Wright argues on appeal that, because he bargained to “swap” the § 922(g)(1) charge (and the § 924(e) sentencing provision) for the § 922(j) guilty plea, the district court abused its No. 24-5441, United States v. Wright discretion by not discussing the constitutionality of §§ 922(g)(1) and 924(e) when it denied his motion to withdraw his plea. We reject this argument and affirm because the district court logically conducted an analysis of the only charge to which Wright pleaded guilty.
I
In January 2022, Wright’s roommate reported to the police that three of his firearms had been stolen. Only Wright and another roommate — both missing — had access to the firearms. That night, police found Wright with methamphetamine in his jacket pocket and one of the stolen handguns in his waistband.
Those events gave rise to two separate but related proceedings. First, on May 18, 2022, a federal grand jury indicted (Case No. 3:22-cr-49) Wright for violating 18 U.S.C. §§ 922(g)(1) (felon in possession of a firearm and ammunition) and 924(e) (mandatory-minimum 15-year prison term for recidivists convicted under § 922(g)). Second, on February 24, 2023, the U.S. Attorney’s Office filed an information (Case No. 3:23-cr-23) charging Wright with violating 18 U.S.C. § 922(j) (possession of a stolen firearm).
Wright and the United States ultimately signed a plea agreement that resolved the charges in both cases. First, Wright agreed to plead guilty only to violating § 922(j), an offense with no mandatory minimum. Second, Wright acknowledged that he knowingly possessed a stolen firearm, in violation of § 922(j), and would be sentenced to a binding sentence under Fed. R. Crim. P. 11(c)(1)(C) of 120 months of imprisonment. Third, the United States agreed to move for the district court to dismiss Wright’s § 922(g)(1) charge, which was valuable because this would allow him to avoid § 924(e)’s mandatory-minimum 15-year sentence.
2 No. 24-5441, United States v. Wright
The district court accepted Wright’s guilty plea in March 2023 after advising him that, if his plea agreement were accepted, he would “be sentenced to a term of 120 months’ imprisonment followed by a term of supervised release.” Wright acknowledged that he would “not be permitted to withdraw [his] plea on the basis of the sentence that [he] might receive.” In the presentence report, the probation office calculated his Sentencing Guidelines range at 63 to 78 months of imprisonment with a statutory maximum term of 120 months of imprisonment.

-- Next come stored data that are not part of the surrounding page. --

Lemma sign_loop_ends fuel : forall count i, 0 <= count -> count + Z.of_nat i < 2 ^ 32 -> (i < fuel)%nat -> attempt_ends (count + Z.of_nat i) ->
  sign_loop fuel gen f msg32 seckey data recid sec msg count <> NoResult.
Proof.
  induction fuel as [| fuel IH]; intros count i Hc Hb Hi HA; [lia |]. cbn [sign_loop].
  pose proof (HF count) as H.
  assert (Next : (i <> 0)%nat -> sign_loop fuel gen f msg32 seckey data recid sec msg (u32 (count + 1)) <> NoResult).
  { intros Ni. apply (IH _ (pred i)); rewrite ?u32_id by lia; try lia. now replace (count + 1 + Z.of_nat (pred i)) with (count + Z.of_nat i) by lia. }
  unfold attempt_ends in HA. destruct (Nat.eq_dec i 0) as [-> | Ni].
  2: { clear HA. destruct (f msg32 seckey None data count) as [[rt out] |]; [| unfold UINT_MAX in H; lia]. cbn [of_option]. rewrite rbind_ret.
       destruct (z2b rt); cbn [negb]; [specialize (H eq_refl) | discriminate].
       pose proof (set_seckey out H) as HS. destruct (sc_set_b32 out) as [non ov]. destruct HS as (Hn & Vn & -> & _).
       destruct (_ && _) eqn:E; [| now apply Next]. apply andb_true_iff in E as [E1 E2]. rewrite Z.mod_small in Vn by lia.
       destruct (sig_sign_ok gen sec msg non recid HG Hsec Hmsg Hn ltac:(lia)) as (o & -> & _ & _ & [[Er0 _] | [Er0 _]]); run_checks; rewrite Er0; cbn [z2b Z.eqb negb]; [| discriminate].
       specialize (Next Ni). destruct (sign_loop fuel gen f msg32 seckey data recid sec msg (u32 (count + 1))); [discriminate .. | contradiction]. }
  rewrite Z.add_0_r in HA. destruct (f msg32 seckey None data count) as [[rt out] |]; [| contradiction]. cbn [of_option]. rewrite rbind_ret.
  destruct (z2b rt) eqn:Ert; cbn [negb]; [specialize (H eq_refl) | discriminate].
  destruct HA as [HA | (R & HA)]; [congruence |].
  pose proof (set_seckey out H) as HS. destruct (sc_set_b32 out) as [non ov]. destruct HS as (Hn & Vn & -> & _). rewrite Z.mod_small in Vn by lia.
  replace (0 <? be_val out) with true by lia. replace (be_val out <? secp_n) with true by lia. cbn [andb].
  destruct (sig_sign_ok gen sec msg non recid HG Hsec Hmsg Hn ltac:(lia)) as (o & -> & _ & (X & Y & EP & VX) & [[Er0 E0] | [Er0 _]]); run_checks; rewrite Er0; cbn [z2b Z.eqb negb]; [| discriminate].
  exfalso. rewrite <- smF_sres, Vn in EP by (assumption || exact G_on_curve). apply (HA X Y EP). rewrite <- E0. do 2 f_equal.
  unfold sres. rewrite VX. symmetry. apply Zmod.of_Z_mod.
Qed.
End Loop.

Definition nonce_of (f : option secp256k1_nonce_function) : secp256k1_nonce_function :=
  match f with Some f => f | None => secp256k1_nonce_function_default end.

(** Signing with a valid key: no result only if the fuel runs out, zeros when
    the nonce function fails, and otherwise a signature. *)
Lemma sign_api fuel ctx mem msg key f data : ctx_sign ctx -> bytes32 msg -> seckey_ok key -> nonce_fills (nonce_of f) msg key data ->
  let r := secp256k1_ecdsa_sign fuel ctx (Some mem) (Some msg) (Some key) f data in
  r = NoResult \/ (exists rt, r = ret (rt, Some (zeros 64)) /\ z2b rt = false) \/
  (exists rt o k, r = ret (rt, Some (secp256k1_ecdsa_signature_save (sign_r o) (sign_s o))) /\ z2b rt = true /\
   signed (Fn_of_Z (be_val key)) (Fn_of_Z (be_val msg)) k o).
Proof.
  intros HS Hm Hk HF. cbv zeta. unfold secp256k1_ecdsa_sign. rewrite (ctx_sign_built _ HS). run_checks. fold (nonce_of f).
  destruct (seckey_scalar key Hk) as (sec & -> & Hs & Vs). destruct Hk as [_ R]. rewrite sc_is_zero_ok, b2z_b2z, Vs by exact Hs. cbn [z2b Z.eqb negb andb].
  destruct (Z.eqb_spec (be_val key) 0); [lia |]. cbn [negb]. destruct (b32_scalar msg Hm) as [Hsm Vm].
  assert (Em : sres (fst (sc_set_b32 msg)) = Fn_of_Z (be_val msg)) by (unfold sres; rewrite Vm; apply Zmod.of_Z_mod).
  destruct (sign_loop_ok (ecmult_gen_ctx ctx) (nonce_of f) msg key data None sec _ HS HF Hs Hsm fuel 0) as [-> | [(rt & -> & Er) | (rt & o & k & -> & Er & Ho & _)]];
    run_checks; [now left | right; left; now exists rt |]. right. right. exists rt, o, k. rewrite Em in Ho. unfold sres at 1 in Ho. rewrite Vs in Ho. auto.
Qed.

(** What was signed verifies for the key, unless [r] is zero. *)
Lemma signed_verifies ctx msg key k o pk : ctx_verify ctx -> bytes32 msg -> signed (Fn_of_Z (be_val key)) (Fn_of_Z (be_val msg)) k o ->
  pubkey_rep pk (smul (be_val key) G) -> sv (sign_r o) <> 0 ->
  secp256k1_ecdsa_verify ctx (Some (secp256k1_ecdsa_signature_save (sign_r o) (sign_s o))) (Some msg) (Some pk) = ret 1.
Proof.
  intros HV Hm Ho HP Nr. pose proof Ho as (Hr & Hs & _ & _ & _ & _ & _ & _ & Rs & _).
  destruct (verify_api ctx (sign_r o) (sign_s o) msg pk _ HV Hr Hs Hm HP) as (b & -> & Hb).
  replace b with true; [reflexivity |]. symmetry. apply Hb. split; [| lia]. rewrite <- (smF_of_Z _ G G_on_curve).
  destruct (b32_scalar msg Hm) as [Hsm Vm]. rewrite <- Vm. apply (signed_valid _ _ k); [| exact Hsm | exact Nr].
  assert (Em : sres (fst (sc_set_b32 msg)) = Fn_of_Z (be_val msg)) by (unfold sres; rewrite Vm; apply Zmod.of_Z_mod). now rewrite Em.
Qed.

(** Signing returns when an attempt within the fuel ends. *)
Lemma sign_ends fuel ctx mem msg key f data i : ctx_sign ctx -> bytes32 msg -> seckey_ok key -> nonce_fills (nonce_of f) msg key data ->
  (i < fuel)%nat -> Z.of_nat i < 2 ^ 32 ->
  attempt_ends (nonce_of f) msg key data (fst (sc_set_b32 key)) (fst (sc_set_b32 msg)) (Z.of_nat i) ->
  secp256k1_ecdsa_sign fuel ctx (Some mem) (Some msg) (Some key) f data <> NoResult.
Proof.
  intros HS Hm HK HF Hi Hb HA. unfold secp256k1_ecdsa_sign. rewrite (ctx_sign_built _ HS). run_checks. fold (nonce_of f).
  destruct (b32_scalar key (proj1 HK)) as [Hk _]. destruct (b32_scalar msg Hm) as [Hsm _]. destruct (sc_set_b32 key) as [sec ov]. cbn [fst] in HA, Hk.
  destruct (_ && _); [| discriminate].
  pose proof (sign_loop_ends (ecmult_gen_ctx ctx) (nonce_of f) msg key data None sec _ HS HF Hk Hsm fuel 0 i ltac:(lia) ltac:(lia) Hi HA) as NR.
  destruct (sign_loop _ _ _ _ _ _ _ _ _ _) as [l [rt o] | l |]; [| discriminate | contradiction]. destruct o; discriminate.
Qed.

Lemma sign_invalid_key fuel ctx mem msg key f data : ctx_sign ctx -> bytes32 key -> ~ seckey_ok key ->
  secp256k1_ecdsa_sign fuel ctx (Some mem) (Some msg) (Some key) f data = ret (0, Some (zeros 64)).
Proof.
  intros HS Hk NK. unfold secp256k1_ecdsa_sign. rewrite (ctx_sign_built _ HS). run_checks. pose proof (set_seckey key Hk) as H.
  destruct (sc_set_b32 key) as [sec ov]. destruct H as (_ & _ & -> & _). destruct (_ && _) eqn:E; [| reflexivity].
  exfalso. apply NK. apply andb_true_iff in E. split; [exact Hk | lia].
Qed.

(** * The default nonce function *)

Lemma nonce_generate_ok k : forall rng out, rfc_ok rng -> (k = O -> bytes32 out) ->
  exists nonce, nonce_generate_loop k rng out = Some nonce /\ bytes32 nonce.
Proof.
  induction k as [| k IH]; intros rng out Hr Ho; cbn [nonce_generate_loop]; [exists out; split; [reflexivity | now apply Ho] |].
  destruct (rfc_draw rng Hr) as (rng' & out' & -> & Hr' & Bo). cbn [bind]. now apply IH.
Qed.

Lemma nonce_default_fills msg key data : bytes32 msg -> bytes32 key -> match data with Some d => bytes32 d | None => True end ->
  nonce_fills secp256k1_nonce_function_default msg key data.
Proof.
  intros [Lm Bm] [Lk Bk] Hd counter. unfold secp256k1_nonce_function_default, nonce_function_rfc6979. cbv zeta.
  set (kd := match data with Some d => _ | None => _ end). destruct (Z.eqb_spec counter UINT_MAX) as [-> | _]; [reflexivity |].
  destruct (nonce_generate_ok (S (Z.to_nat counter)) (secp256k1_rfc6979_hmac_sha256_initialize kd) []) as (nonce & -> & Bn); [| discriminate | intros _; exact Bn].
  assert (H : limbs_lt 8 kd /\ (length kd <= 96)%nat).
  { unfold kd. assert (B : limbs_lt 8 (key ++ msg)) by (apply Forall_app; now split). destruct data as [d |]; [| split; [exact B | rewrite length_app; lia]].
    destruct Hd as [Ld Bd]. split; [apply Forall_app; now split | rewrite !length_app; lia]. }
  apply (rfc6979_initialize_ok kd (proj1 H)). lia.
Qed.

(** * Encodings of signatures *)

(** The default nonce function does not fail, so that signing with it returns 1. *)
Lemma sign_loop_default fuel gen msg32 seckey data recid sec msg : forall count rt o,
  sign_loop fuel gen secp256k1_nonce_function_default msg32 seckey data recid sec msg count = ret (rt, o) -> rt = 1 /\ o <> None.
Proof.
  induction fuel as [| fuel IH]; intros count rt o; [discriminate |]. cbn [sign_loop].
  unfold secp256k1_nonce_function_default at 1, nonce_function_rfc6979. cbv zeta. destruct (if count =? UINT_MAX then _ else _) as [nonce |]; [| discriminate].
  cbn [bind of_option]. rewrite rbind_ret. cbn [z2b Z.eqb negb].
  destruct (sc_set_b32 _) as [non ov]. destruct (_ && _); [| apply IH].
  destruct (secp256k1_ecdsa_sig_sign _ _ _ _ _) as [x |]; [| discriminate]. run_checks. destruct (z2b (sign_ret x)).
  - intros H. injection H as <- <-. split; [reflexivity | discriminate].
  - destruct (sign_loop _ _ _ _ _ _ _ _ _ _) eqn:E; intros H; try discriminate. apply (IH (u32 (count + 1))). now rewrite E.
Qed.

Lemma sign_default fuel ctx mem msg key data : ctx_sign ctx -> bytes32 msg -> seckey_ok key ->
  match data with Some d => bytes32 d | None => True end ->
  let r := secp256k1_ecdsa_sign fuel ctx (Some mem) (Some msg) (Some key) None data in
  r = NoResult \/ exists o k, r = ret (1, Some (secp256k1_ecdsa_signature_save (sign_r o) (sign_s o))) /\
    signed (Fn_of_Z (be_val key)) (Fn_of_Z (be_val msg)) k o.
Proof.
  intros HS Hm Hk Hd. cbv zeta. pose proof (nonce_default_fills msg key data Hm (proj1 Hk) Hd) as HF.
  destruct (sign_api fuel ctx mem msg key None data HS Hm Hk HF) as [E | H]; [now left | right].
  assert (D : forall rt sig, secp256k1_ecdsa_sign fuel ctx (Some mem) (Some msg) (Some key) None data = ret (rt, Some sig) -> rt = 1).
  { intros rt sig. unfold secp256k1_ecdsa_sign. rewrite (ctx_sign_built _ HS). run_checks. destruct (seckey_scalar key Hk) as (sec & -> & Hs & Vs).
    destruct Hk as [_ R]. rewrite sc_is_zero_ok, b2z_b2z, Vs by exact Hs. cbn [z2b Z.eqb negb andb]. destruct (Z.eqb_spec (be_val key) 0); [lia |]. cbn [negb].
    destruct (sign_loop _ _ _ _ _ _ _ _ _ _) as [l [rt' o] | |] eqn:EL; cbn [rbind]; try discriminate. intros H1.
    assert (El : l = []) by (destruct o, l; (reflexivity || discriminate H1)). subst l. apply sign_loop_default in EL. destruct EL as [-> _].
    destruct o; cbn in H1; now injection H1. }
  destruct H as [(rt & E & Er) | (rt & o & k & E & _ & Ho)]; pose proof (D _ _ E); subst rt; [discriminate Er |]. now exists o, k.
Qed.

Then, in October 2023, Wright moved to withdraw his guilty plea. In this motion, he argued that under New York State Rifle & Pistol Ass’n v. Bruen, 597 U.S. 1 (2022), §§ 922(g)(1), 922(j), and 924(e) “as applied to [him] violate the Second Amendment of the United States Constitution.” The Government argued in opposition that Wright had no fair and just reason to withdraw his guilty plea and that, regardless, § 922(j) was constitutional as applied to him. The district court held that § 922(j) was constitutional as applied to Wright, determined that he had therefore failed to demonstrate a fair and just reason necessitating the withdrawal of his guilty plea, and denied his motion. The district court also declined to consider Wright’s argument involving the constitutionality of § 922(g)(1). The district court emphasized that “[Wright] did not plead guilty to violating [§] 922(g)(1)[,] . . . [Wright] provided no case to support the proposition that the potential unconstitutionality of [§] 922(g)(1) could impact his Motion to Withdraw Guilty Plea[, a]nd this Court found none.”
Per the plea agreement, the district court sentenced Wright to 120 months of imprisonment for violating § 922(j) and dismissed the charge under §§ 922(g)(1) and 924(e). This timely appeal followed.
3 No. 24-5441, United States v. Wright
II
“We review a district court’s denial of a defendant’s motion to withdraw a plea for abuse of discretion.” United States v. Carson, 32 F.4th 615, 623 (6th Cir. 2022). A district court abuses its discretion if it “relies on clearly erroneous findings of fact, improperly applies the law[,] or uses an erroneous legal standard.” United States v. Ellis, 470 F.3d 275, 280 (6th Cir. 2006).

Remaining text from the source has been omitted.